Please repeat the records exactly from their first line, finishing at the line containing "intros Ht. unfold itch_reduce_order." and including it.
Content starts
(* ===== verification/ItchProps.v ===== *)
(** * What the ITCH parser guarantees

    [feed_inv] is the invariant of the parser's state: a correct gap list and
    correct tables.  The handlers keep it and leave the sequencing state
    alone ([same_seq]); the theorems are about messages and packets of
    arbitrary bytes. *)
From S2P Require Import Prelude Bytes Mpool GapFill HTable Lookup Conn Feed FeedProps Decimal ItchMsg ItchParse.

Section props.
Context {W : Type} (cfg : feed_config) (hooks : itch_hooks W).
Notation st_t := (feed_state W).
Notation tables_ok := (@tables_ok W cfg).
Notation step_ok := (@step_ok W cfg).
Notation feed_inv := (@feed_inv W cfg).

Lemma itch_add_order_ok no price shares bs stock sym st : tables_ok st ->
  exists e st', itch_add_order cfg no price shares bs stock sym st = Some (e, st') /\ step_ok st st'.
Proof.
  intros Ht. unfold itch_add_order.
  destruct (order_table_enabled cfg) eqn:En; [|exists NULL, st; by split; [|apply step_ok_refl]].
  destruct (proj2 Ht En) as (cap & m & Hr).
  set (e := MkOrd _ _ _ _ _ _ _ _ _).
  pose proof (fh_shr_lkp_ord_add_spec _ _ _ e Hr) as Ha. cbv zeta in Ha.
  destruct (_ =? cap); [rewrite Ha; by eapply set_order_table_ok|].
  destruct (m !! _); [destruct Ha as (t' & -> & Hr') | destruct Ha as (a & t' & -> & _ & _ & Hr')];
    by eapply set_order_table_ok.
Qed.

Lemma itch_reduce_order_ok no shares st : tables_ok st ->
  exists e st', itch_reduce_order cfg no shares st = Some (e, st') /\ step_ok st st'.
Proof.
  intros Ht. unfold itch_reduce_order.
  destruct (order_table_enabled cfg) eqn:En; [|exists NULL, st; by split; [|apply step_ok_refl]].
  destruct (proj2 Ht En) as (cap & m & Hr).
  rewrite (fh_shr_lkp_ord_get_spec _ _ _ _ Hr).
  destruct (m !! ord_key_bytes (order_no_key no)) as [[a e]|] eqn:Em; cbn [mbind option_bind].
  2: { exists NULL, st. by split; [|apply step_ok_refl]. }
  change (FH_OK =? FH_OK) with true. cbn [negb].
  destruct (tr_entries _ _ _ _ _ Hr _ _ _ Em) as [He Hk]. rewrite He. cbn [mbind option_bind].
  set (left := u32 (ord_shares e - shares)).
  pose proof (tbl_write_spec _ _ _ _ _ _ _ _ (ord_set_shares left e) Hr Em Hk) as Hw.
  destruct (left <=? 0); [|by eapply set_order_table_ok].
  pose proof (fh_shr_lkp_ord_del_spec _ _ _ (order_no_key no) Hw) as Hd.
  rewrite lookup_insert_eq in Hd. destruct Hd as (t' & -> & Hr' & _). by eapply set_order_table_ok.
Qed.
Content ends
THE ANSWER:
(* ===== verification/ItchProps.v ===== *)
(** * What the ITCH parser guarantees

    [feed_inv] is the invariant of the parser's state: a correct gap list and
    correct tables.  The handlers keep it and leave the sequencing state
    alone ([same_seq]); the theorems are about messages and packets of
    arbitrary bytes. *)
From S2P Require Import Prelude Bytes Mpool GapFill HTable Lookup Conn Feed FeedProps Decimal ItchMsg ItchParse.

Section props.
Context {W : Type} (cfg : feed_config) (hooks : itch_hooks W).
Notation st_t := (feed_state W).
Notation tables_ok := (@tables_ok W cfg).
Notation step_ok := (@step_ok W cfg).
Notation feed_inv := (@feed_inv W cfg).

Lemma itch_add_order_ok no price shares bs stock sym st : tables_ok st ->
  exists e st', itch_add_order cfg no price shares bs stock sym st = Some (e, st') /\ step_ok st st'.
Proof.
  intros Ht. unfold itch_add_order.
  destruct (order_table_enabled cfg) eqn:En; [|exists NULL, st; by split; [|apply step_ok_refl]].
  destruct (proj2 Ht En) as (cap & m & Hr).
  set (e := MkOrd _ _ _ _ _ _ _ _ _).
  pose proof (fh_shr_lkp_ord_add_spec _ _ _ e Hr) as Ha. cbv zeta in Ha.
  destruct (_ =? cap); [rewrite Ha; by eapply set_order_table_ok|].
  destruct (m !! _); [destruct Ha as (t' & -> & Hr') | destruct Ha as (a & t' & -> & _ & _ & Hr')];
    by eapply set_order_table_ok.
Qed.

Lemma itch_reduce_order_ok no shares st : tables_ok st ->
  exists e st', itch_reduce_order cfg no shares st = Some (e, st') /\ step_ok st st'.
Proof.
  intros Ht. unfold itch_reduce_order.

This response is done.